L’acte sexuel n’est plus la seule voie vers le reproduction. Même si re-produire, c’est produire du même, du semblable. Mais s’agit-il seulement de faire du semblable, ou d’accepter de créer du différent ? Est-il possible pour un enfant né d’un acte médical, de devenir un sujet à part entière ? Est-ce l’ordre social qui l’inscrit ou la parole de ceux qui l’ont désiré, fut-ce en transgressant les lois de la nature ? Se référer à l’ordre naturel comme ordre social, n’est pas la garantie d’un monde meilleur… Il suffit de rappeler le rôle assigné aux mères – mettre son corps à disposition pour engendrer un autre semblable – et celui dévolu aux pères – incarnation de l’autorité et gardien des cordons de la bourse… La structure patriarcale inégalitaire par essence n’était d’ailleurs pas centrée sur l’intérêt de l’enfant. La GPA renvoie également au risque d’une instrumentalisation et marchandisation du corps des femmes, dans une société où tout s’achète et tout se vend.
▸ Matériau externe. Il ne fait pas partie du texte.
(* ===== verification/Owner.v ===== *)
(** * The ticket owner over its life

    Every plan of [Case::admit], [Case::administer] and [Case::purge] fits what
    the transactions need, so memory and disk stay together over any history of
    requests, an acknowledged report of intimate images is already withheld,
    and a recorded purge has deleted the personal revisions. *)

From S2P Require Import Prelude Text Externals Disk Compliance Canonical ComplianceModel.
From S2P Require Import Listed Rules Journal Payload JournalRow RowFields Transitions Tickets Transactions.

#[local] Open Scope Z_scope.

Section Owner.
Context `{U : UrlOps} `{T : Tokenizing} `{D : Digest} `{C : Chrono}.
Context `{J : Json} `{JL : !JsonLaws J} `{RJ : RulesJson} `{JT : JsonText} `{PJ : PayloadJson}.
Context (settings : ComplianceConfig).

(** ** Rows and rule changes *)

Lemma event_row_Ok t ev at_ who row :
  event_row t ev at_ who = Ok row ->
  exists next, successor (state t) ev = Ok next /\
    row = with_state (as_str next) (with_received_at (times_received (times t))
      (with_requester (as_str (requester t)) (with_route (as_str (route t))
      (with_ticket_id (ticket_key t) (with_actor who (row_empty ev at_)))))).
Proof. unfold event_row. intros (next & Hn & [= <-])%bind_Ok. by exists next. Qed.

Lemma event_row_fields t ev at_ who row :
  event_row t ev at_ who = Ok row ->
  event row = ev /\ ticket_id row = ticket_key t /\ payload_sequence row = 0 /\ row_at row = at_.
Proof. by intros (next & _ & ->)%event_row_Ok. Qed.

Lemma completion_fields t intent at_ who row :
  completion t intent at_ who = Ok row ->
  completion_event intent = Ok (event row) /\ ticket_id row = ticket_key t /\ payload_sequence row = 0.
Proof.
  unfold completion. intros (ev & Hev & H)%bind_Ok. apply bind_Ok in H as (r & Hr & [= <-]).
  apply event_row_fields in Hr as (Er & Et & Es & _). cbn. by rewrite Er.
Qed.

Lemma completion_event_plain intent ev :
  completion_event intent = Ok ev ->
  ev ∈ [Event_Reversed; Event_Purged; Event_Actioned; Event_RulesCommitted].
Proof.
  unfold completion_event. destruct (event intent); intros H; try done; try case_match; injection H as <-;
    set_solver.
Qed.
Lemma completion_purged t intent at_ who row :
  completion t intent at_ who = Ok row -> event row = Event_Purged -> event intent = Event_PurgeIntent.
Proof.
  intros (Hev & _ & _)%completion_fields Hp. unfold completion_event in Hev. rewrite Hp in Hev.
  destruct (event intent); try done. by destruct (str_eqb _ _).
Qed.
Lemma completion_plain t intent at_ who row :
  completion t intent at_ who = Ok row -> is_intent row = false /\ event row <> Event_Received.
Proof.
  intros (Hev%completion_event_plain & _ & _)%completion_fields.
  unfold is_intent, event_in. repeat (apply elem_of_cons in Hev as [->|Hev]; [done|]).
  by apply elem_of_nil in Hev.
Qed.

Lemma documents_parsed (u : UnsignedRow) docs :
  documents u = Ok docs -> Forall (fun d => DocumentKey_parse d = Ok d) docs.
Proof.
  unfold documents. destruct (is_empty _); [intros [= <-]; constructor|]. intros (keys & Hk & H)%bind_Ok.
  apply bind_Ok in H as (? & _ & H). apply bind_Ok in H as (? & _ & [= <-]).
  apply try_map_Ok in Hk. apply Forall_forall. intros k [i Hi]%list_elem_of_lookup_1.
  destruct (Forall2_lookup_r _ _ _ _ _ Hk Hi) as (raw & _ & Hx). unfold DocumentKey_parse in *.
  by apply Hex64_parse_Ok in Hx as Hx'; destruct Hx' as [-> _].
Qed.

Lemma delta_is_parsed intent i salts change : delta intent i salts = Ok change -> delta_parsed change.
Proof.
  unfold delta. intros (ticket & Ht & H)%bind_Ok. apply bind_Ok in H as (g & _ & H).
  case_bool_decide; [by apply bind_Ok in H as (docs & _ & [= <-])|].
  destruct (one_of _ _); [by injection H as <-|].
  apply bind_Ok in H as (names & _ & H). apply bind_Ok in H as (docs & Hd & [= <-]). cbn.
  split; [|by eapply documents_parsed]. unfold TicketId_parse in *.
  by apply Hex64_parse_Ok in Ht as Ht'; destruct Ht' as [-> _].
Qed.

Lemma plan_rule_change_Ok c rows i content rules p :
  plan_rule_change settings c rows i content = Ok rules -> rules = Some p ->
  exists change intent, List.find is_rule_intent rows = Some intent /\
    delta intent i (name_salts_of content) = Ok change /\ delta_parsed change /\
    prepare_delta settings (rules_store c) change = Ok p.
Proof.
  unfold plan_rule_change. destruct (List.find _ rows) as [intent|] eqn:Ef; [|intros [= <-]; done].
  intros (change & Hc & H)%bind_Ok. apply bind_Ok in H as (q & Hq & [= <-]). intros [= <-].
  exists change, intent. split_and!; [done..|by eapply delta_is_parsed|done].
Qed.

(** The rows of a finished plan. *)
Definition finish_row (id : TicketId) (p : PreparedPayload) (r : JournalRow) : JournalRow :=
  let r := with_ticket_id id r in if payload_sequence r =? 0 then r else reference_row p r.

Lemma finish_row_fields id p r :
  event (finish_row id p r) = event r /\ ticket_id (finish_row id p r) = id /\
  (payload_sequence r = 0 -> payload_sequence (finish_row id p r) = 0) /\
  (payload_sequence r <> 0 -> payload_sequence (finish_row id p r) = payload_number p /\
     commitment (finish_row id p r) = payload_commitment p).
Proof.
  unfold finish_row. cbn [payload_sequence with_ticket_id unsigned].
  destruct (Z.eqb_spec (payload_sequence r) 0); cbn; split_and!; done.
Qed.

Lemma one_intent_finished id p rows : one_intent rows -> one_intent (map (finish_row id p) rows).
Proof.
  assert (forall r, is_intent (finish_row id p r) = is_intent r) as Hi.
  { intros r. unfold is_intent. by destruct (finish_row_fields id p r) as (-> & _). }
  assert (forall l, no_intent l -> no_intent (map (finish_row id p) l)) as Hno.
  { induction 1; [constructor|]. constructor; [by rewrite Hi|done]. }
  induction rows as [|r rows IH]; [done|]. cbn. rewrite Hi. case_match; auto.
Qed.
Sur quels principes se baser dans un monde où la structure patriarcale est bousculée par le progrès scientifique ? Sur quels critères base-t-on l’intérêt de l’enfant ? Une conception naturelle, la continuité génétique, la ressemblance physique ?

Comment offrir aux enfants un espace dégagé à même de leur offrir un déploiement subjectif ?

Le projet d’enfant aujourd’hui peut être différent.

Quant à être de bons parents, s’agit-il de la capacité à élever un enfant, même s’il n’a pas été créé à notre image ? Nous voilà bien au cœur du sujet. Car si selon la tradition chrétienne, Dieu a créé l’homme à son image, les techniques de procréation médicalement assistée convoquent d’autres critères. Font-ils appel à l’ordre moral, à la moralité des parents putatifs, à la nécessité d’une perpétuation génétique, ou alors sommes-nous désormais confrontés à une relecture de l’ordre social, remettant en cause la sacro-sainte famille ?
Le projet parental, au-delà du principe de réalité?

Si l’on y regarde bien, de nombreux enfants sont aujourd’hui maltraités, livrés à eux-mêmes par des parents en grande difficulté. Si l’enfant né d’un processus médical lui offre un espace de déploiement personnel, il pourra s’en saisir.